By: Daniel Trecroci
Making the Grade
At-Home A1C Test
Meets Important Criteria
On June 3, 2002, Metrika, Inc., of Sunnyvale, California, announced that its disposable A1cNow diabetes monitor, which can provide an A1C test result in a doctor’s office or a patient’s home, has obtained certification from the National Glyco-hemoglobin Standardization Program (NGSP).
This means the A1cNow has an NGSP-certified coefficient of variation (CV)-an estimate of the monitor’s precision, or repeatability-of 5%.
Last year, the A1cNow’s CV was around 8%.
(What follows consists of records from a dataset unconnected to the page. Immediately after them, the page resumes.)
(* ===== verification/OpenAIAutoResetProperties.v ===== *)
(** * What the automatic reset promises

    Lemmas on the choice of a card and on the traces of an evaluation. *)

From S2P Require Import Prelude GoSort GoProgram GoStrings Float64 GoTime GoAny Account AccountScheduling OpenAIQuota OpenAIAutoReset.
Local Open Scope Z_scope.

(** ** The choice of a card *)

Section Choice.
Context (sha256 : string -> string).
Notation hash := (shortOpenAIAutoResetHash sha256).

Lemma expires_before_asym x y : expires_before x y = true -> expires_before y x = false.
Proof. unfold expires_before, Before. destruct (expiry x), (expiry y); try done. blia. Qed.

Lemma expires_before_trans x y z :
  not_after expires_before x y -> not_after expires_before y z -> not_after expires_before x z.
Proof.
  unfold not_after, expires_before, Before. destruct (expiry x), (expiry y), (expiry z); try done; blia.
Qed.

Definition sorted_cards (l : list openAIAutoResetCreditCandidate) := SliceStable expires_before l.

Lemma sorted_cards_perm l : sorted_cards l ≡ₚ l.
Proof. apply SliceStable_perm. Qed.

(** The first card expires no later than any other. *)
Lemma earliest_card l c cs : sorted_cards l = c :: cs -> forall d, d ∈ l -> expires_before d c = false.
Proof.
  intros Hs d Hd. pose proof (SliceStable_sorted expires_before l expires_before_asym expires_before_trans) as Hst.
  change (SliceStable _ l) with (sorted_cards l) in Hst. rewrite Hs in Hst.
  apply StronglySorted_inv in Hst as [_ Hc].
  rewrite <- sorted_cards_perm, Hs in Hd. apply elem_of_cons in Hd as [-> |Hd].
  - destruct (expires_before c c) eqn:E; [|done]. by rewrite (expires_before_asym _ _ E) in E.
  - rewrite Forall_forall in Hc. by apply Hc.
Qed.

(** Whether an attempt of this cycle is on record. *)
Definition attempted (previous : option OpenAIAutoResetCreditState) (cycleHash : string) : option string :=
  match previous with
  | Some p => if (AttemptCycleHash p ==? cycleHash) && (AttemptCreditHash p !=? "")
              then Some (AttemptCreditHash p) else None
  | None => None
  end.

Lemma select_ok candidates available previous cycleHash c :
  selectOpenAIAutoResetCandidate sha256 candidates available previous cycleHash = Ok c ->
  0 < available <= Z.of_nat (length candidates) /\ c ∈ candidates /\ TrimSpace (cand_ID c) <> "" /\
  (forall d, d ∈ candidates -> is_Some (expiry d)) /\
  match attempted previous cycleHash with
  | Some h => hash (cand_ID c) = h
  | None => forall d, d ∈ candidates -> expires_before d c = false
  end.
Proof.
  unfold selectOpenAIAutoResetCandidate.
  destruct (Z.leb_spec available 0); [done|]. destruct (Z.ltb_spec (Z.of_nat (length candidates)) available); [done|].
  destruct (existsb _ candidates) eqn:Ex; [done|]. intros Hsel.
  assert (Hexp : forall d, d ∈ candidates -> is_Some (expiry d)).
  { intros d Hd. destruct (decide (is_Some (expiry d))) as [|Hn]; [done|].
    assert (existsb (fun c => negb (bool_decide (is_Some (expiry c)))) candidates = true); [|congruence].
    apply existsb_exists. exists d. split; [by apply list_elem_of_In|]. by rewrite bool_decide_false. }
  split; [lia|]. change (SliceStable expires_before candidates) with (sorted_cards candidates) in Hsel.
  assert (Hearly : (match sorted_cards candidates with
                    | c :: _ => if TrimSpace (cand_ID c) ==? "" then Err IDMissing else Ok c
                    | [] => Err IDMissing end) = Ok c ->
    c ∈ candidates /\ TrimSpace (cand_ID c) <> "" /\ forall d, d ∈ candidates -> expires_before d c = false).
  { destruct (sorted_cards candidates) as [|c' cs] eqn:Es; [done|].
    destruct (bool_decide_reflect (TrimSpace (cand_ID c') = "")); [done|]. intros [= ->].
    split; [rewrite <- sorted_cards_perm, Es; left|]. split; [done|]. by eapply earliest_card. }
  unfold attempted. destruct previous as [p|]; [|destruct (Hearly Hsel) as (? & ? & ?); done].
  destruct (_ && _) eqn:E; [|destruct (Hearly Hsel) as (? & ? & ?); done].
  destruct (find _ _) as [c'|] eqn:Ef; [|done].
  destruct (bool_decide_reflect (TrimSpace (cand_ID c') = "")); [done|]. injection Hsel as ->.
  apply find_some in Ef as [Hin Hh]. apply list_elem_of_In in Hin. rewrite sorted_cards_perm in Hin.
  apply bool_decide_eq_true in Hh. done.
Qed.

(** A recorded card that is not listed is never replaced. *)
Lemma select_refuses candidates available previous cycleHash h :
  attempted previous cycleHash = Some h -> (forall c, c ∈ candidates -> hash (cand_ID c) <> h) ->
  exists reason, selectOpenAIAutoResetCandidate sha256 candidates available previous cycleHash = Err reason.
Proof.
  intros Ha Hc. destruct (selectOpenAIAutoResetCandidate _ _ _ _ _) as [c|e] eqn:E; [|eauto].
  destruct (select_ok _ _ _ _ _ E) as (_ & Hin & _ & _ & Hh). rewrite Ha in Hh. by destruct (Hc c Hin).
Qed.
End Choice.

(** ** Traces *)

Notation rtrace := (list (event reset_reply)).

Lemma runs_ask {A} c (f : reset_reply c -> rprog A) tr a :
  runs (ask c ≫= f) tr a -> exists r tr', tr = Ev c r :: tr' /\ runs (f r) tr' a.
Proof. done. Qed.

(** Takes the first call of a run. *)
Ltac next_call H r tr := apply runs_ask in H as (r & tr & -> & H).

Lemma runs_Return {A} (a b : A) (tr : rtrace) : runs (Return a) tr b -> tr = [] /\ b = a.
Proof. intros [-> ->]. done. Qed.

Definition no_execute (c : reset_call) : Prop := match c with Execute _ => False | _ => True end.

(** Calls that write no state and consume nothing. *)
Definition no_state (c : reset_call) : Prop :=
  match c with Execute _ | PersistState _ _ => False | _ => True end.

(** The states written keep the attempt. *)
Definition keeps (cycleHash creditHash : string) (c : reset_call) : Prop :=
  match c with
  | Execute _ => False
  | PersistState _ s => AttemptCycleHash s = cycleHash /\ AttemptCreditHash s = creditHash
  | _ => True
  end.

Lemma only_weaken {A} (P Q : reset_call -> Prop) (p : rprog A) :
  (forall c, P c -> Q c) -> only P p -> only Q p.
Proof. intros HPQ. induction p as [|c k IH|]; simpl; [done| |done]. intros [Hc Hk]. split; auto. Qed.

Lemma only_ask (P : reset_call -> Prop) c : P c -> only P (ask c).
Proof. by split. Qed.

Lemma only_audit (P : reset_call -> Prop) audit id n rc w ec :
  (forall id n rc w ec, P (Audit id n rc w ec)) -> only P (recordAudit audit id n rc w ec).
Proof. intros H. unfold recordAudit. destruct audit; [by apply only_ask|done]. Qed.

Lemma only_failState (P : reset_call -> Prop) id s code cause :
  P Now -> (forall now, P (PersistState id (failed_state s code now))) -> only P (failState id s code cause).
Proof.
  intros Hn Hp. apply only_bind; [by apply only_ask|]. intros now.
  apply only_bind; [by apply only_ask|]. by intros [].
Qed.

Lemma only_cache id credits updates : only no_state (cacheResetCreditsSnapshot id credits updates).
Proof.
  unfold cacheResetCreditsSnapshot. destruct credits as [c|]; [|done]. destruct (_ && _); [done|].
  apply only_bind; [by apply only_ask|]. by intros [].
Qed.

Lemma only_fresh_usage `{LocalZone} id u now : only no_state (persistFreshUsage id u now).
Proof.
  unfold persistFreshUsage, CacheResetCreditsSnapshot.
  destruct (buildOpenAIAutoResetUsageUpdates u now) as [m|]; [|apply only_cache].
  destruct (size m =? 0)%nat; [apply only_cache|].
  apply only_bind; [by apply only_ask|]. intros []; [done|apply only_cache].
Qed.

Lemma only_post `{LocalZone} recoverer id : only no_state (RunOpenAIQuotaResetPostProcess recoverer id).
Proof.
  unfold RunOpenAIQuotaResetPostProcess. destruct recoverer; [|done]. cbn [negb].
  apply only_bind; [by apply only_ask|]. intros [e|]; [done|].
  apply only_bind.
  - apply only_bind; [by apply only_ask|]. intros [[u|]|e]; try done.
    apply only_bind; [|by intros []]. apply only_bind; [by apply only_ask|]. intros now. apply only_cache.
  - intros q. apply only_bind; [by apply only_ask|]. by intros [].
Qed.

Lemma no_state_keeps x y c : no_state c -> keeps x y c.
Proof. by destruct c. Qed.

Lemma keeps_no_execute x y c : keeps x y c -> no_execute c.
Proof. by destruct c. Qed.

(** After the coordinator's answer, every state written keeps the attempt. *)
Lemma only_after_execute `{LocalZone} recoverer audit id resetting reply :
  only (keeps (AttemptCycleHash resetting) (AttemptCreditHash resetting))
    (after_execute recoverer audit id resetting reply).
Proof.
  unfold after_execute. destruct reply as [consumed|reason].
  - destruct (_ ==? _).
    + apply only_bind; [by apply only_ask|]. intros now.
      apply only_bind; [by apply only_audit|]. intros _. by apply only_ask.
    + unfold after_consumption.
      apply only_bind; [eapply only_weaken; [|apply only_post]; apply no_state_keeps|]. intros post.
      destruct (_ || _).
      * apply only_bind; [by apply only_audit|]. intros _. by apply only_failState.
      * apply only_bind; [by apply only_ask|]. intros now.
        apply only_bind; [by apply only_ask|]. intros [e|]; [done|].
        apply only_bind; [by apply only_audit|done].
  - destruct (_ || _); [done|].
    apply only_bind; [by apply only_audit|]. intros _. by apply only_failState.
Qed.

Definition executes (tr : rtrace) (o : reset_order) : Prop := exists r, Ev (Execute o) r ∈ tr.

Lemma no_execute_trace (tr : rtrace) o :
  Forall (fun e => no_execute (projT1 e)) tr -> ~ executes tr o.
Proof. intros H [r Hr]. rewrite Forall_forall in H. by apply (H _ Hr). Qed.

Lemma only_no_execute {A} (p : rprog A) tr a o : only no_execute p -> runs p tr a -> ~ executes tr o.
Proof. intros Ho Hr. by eapply no_execute_trace, only_runs. Qed.

Lemma executes_cons c r tr o : no_execute c -> executes (Ev c r :: tr) o -> executes tr o.
Proof.
  intros Hc [r' Hr]. apply elem_of_cons in Hr as [Heq|Hr]; [|by exists r'].
  assert (projT1 (Ev (Execute o) r') = c) as <- by (by rewrite Heq). done.
Qed.

Lemma executes_app (tr1 tr2 : rtrace) o :
  Forall (fun e => no_execute (projT1 e)) tr1 -> executes (tr1 ++ tr2) o -> executes tr2 o.
Proof.
  intros H1 [r Hr]. apply elem_of_app in Hr as [Hr|Hr]; [|by exists r].
  by destruct (no_execute_trace tr1 o H1); exists r.
Qed.

Lemma failState_no_execute id s code cause : only no_execute (failState id s code cause).
Proof. by apply only_failState. Qed.

(** ** The consumption *)

Section Consumption.
Context `{local : LocalZone} (sha256 uuid_sha1 : string -> string) (recoverer audit : bool).
Notation cycle_of u := (shortOpenAIAutoResetHash sha256 (openAIAutoResetCycleSeed u)).

(** The calls around a consumption: the account read once more and still
    enabled, the state of the attempt stored before. *)
Record consumed_by (id : Z) (now : time) (usage : OpenAIQuotaUsage) (available : Z) (trigger : string)
    (state : option OpenAIAutoResetCreditState) (o : reset_order) (tr : rtrace) : Prop := {
  cb_card : openAIAutoResetCreditCandidate;
  cb_account : Account;
  cb_reply : reset_reply (Execute o);
  cb_rest : rtrace;
  cb_selected : selectOpenAIAutoResetCandidate sha256 (autoResetCandidates usage) available state
                  (cycle_of usage) = Ok cb_card;
  cb_order : o = order_of sha256 uuid_sha1 id cb_card (cycle_of usage);
  cb_enabled : rc_Enabled (ResolveOpenAIAutoResetCreditConfig cb_account) = true;
  cb_trace : tr = [Ev (PersistState id (resetting_state trigger available now (cycle_of usage)
                     (ro_credit_hash o))) None;
                   Ev (GetByID id) (Ok (Some cb_account)); Ev (Execute o) cb_reply] ++ cb_rest;
  cb_kept : Forall (fun e => keeps (cycle_of usage) (ro_credit_hash o) (projT1 e)) cb_rest;
}.

Lemma consume_spec id now usage available trigger checking state tr res o :
  runs (consume sha256 uuid_sha1 recoverer audit id now usage available trigger checking state) tr res ->
  executes tr o -> consumed_by id now usage available trigger state o tr.
Proof.
  unfold consume. intros Hr Ho. destruct (selectOpenAIAutoResetCandidate _ _ _ _ _) as [card|reason] eqn:Es.
  - cbv zeta in Hr. next_call Hr e tr1. destruct e as [err|].
    { destruct Hr as [-> _]. by apply executes_cons, no_execute_trace in Ho. }
    next_call Hr a tr2. do 2 (apply executes_cons in Ho; [|done]).
    destruct a as [[account|]|err]; [|destruct Hr as [-> _]; by apply no_execute_trace in Ho..].
    destruct (rc_Enabled _) eqn:He; cbn [negb] in Hr; [|destruct Hr as [-> _]; by apply no_execute_trace in Ho].
    next_call Hr r tr3.
    pose proof (only_runs _ _ _ _ (only_after_execute recoverer audit id _ r) Hr) as Hk. cbn in Hk.
    assert (o = order_of sha256 uuid_sha1 id card (cycle_of usage)) as ->.
    { destruct Ho as [r' Hin]. apply elem_of_cons in Hin as [Heq|Hin].
      - assert (projT1 (Ev (Execute o) r') = Execute (order_of sha256 uuid_sha1 id card (cycle_of usage)))
          as H by (by rewrite Heq). by injection H.
      - exfalso. apply (no_execute_trace tr3 o); [|by exists r'].
        eapply Forall_impl; [exact Hk|]. intros e. apply keeps_no_execute. }
    by exists card account r tr3.
  - by apply only_no_execute with (o := o) in Hr; [|apply failState_no_execute].
Qed.
End Consumption.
“[Metrika’s] precision data showed that the CV is not statistically greater than 5%,” thus meeting the NGSP criteria, says Randie Little, PhD, of the University of Missouri, who is the network coordinator for the NGSP.
Little adds, however, that the NGSP precision criteria were tightened to 4% as of July 1, 2002. “All methods certified after July 1 will have to meet these new precision criteria,” she points out.
In its press release, Metrika says it “plans to pursue clearance for over-the-counter use without a prescription.”
The purpose of the NGSP is to standardize A1C test results and ensure that they are traceable to the reference method used in the Diabetes Control and Complications Trial.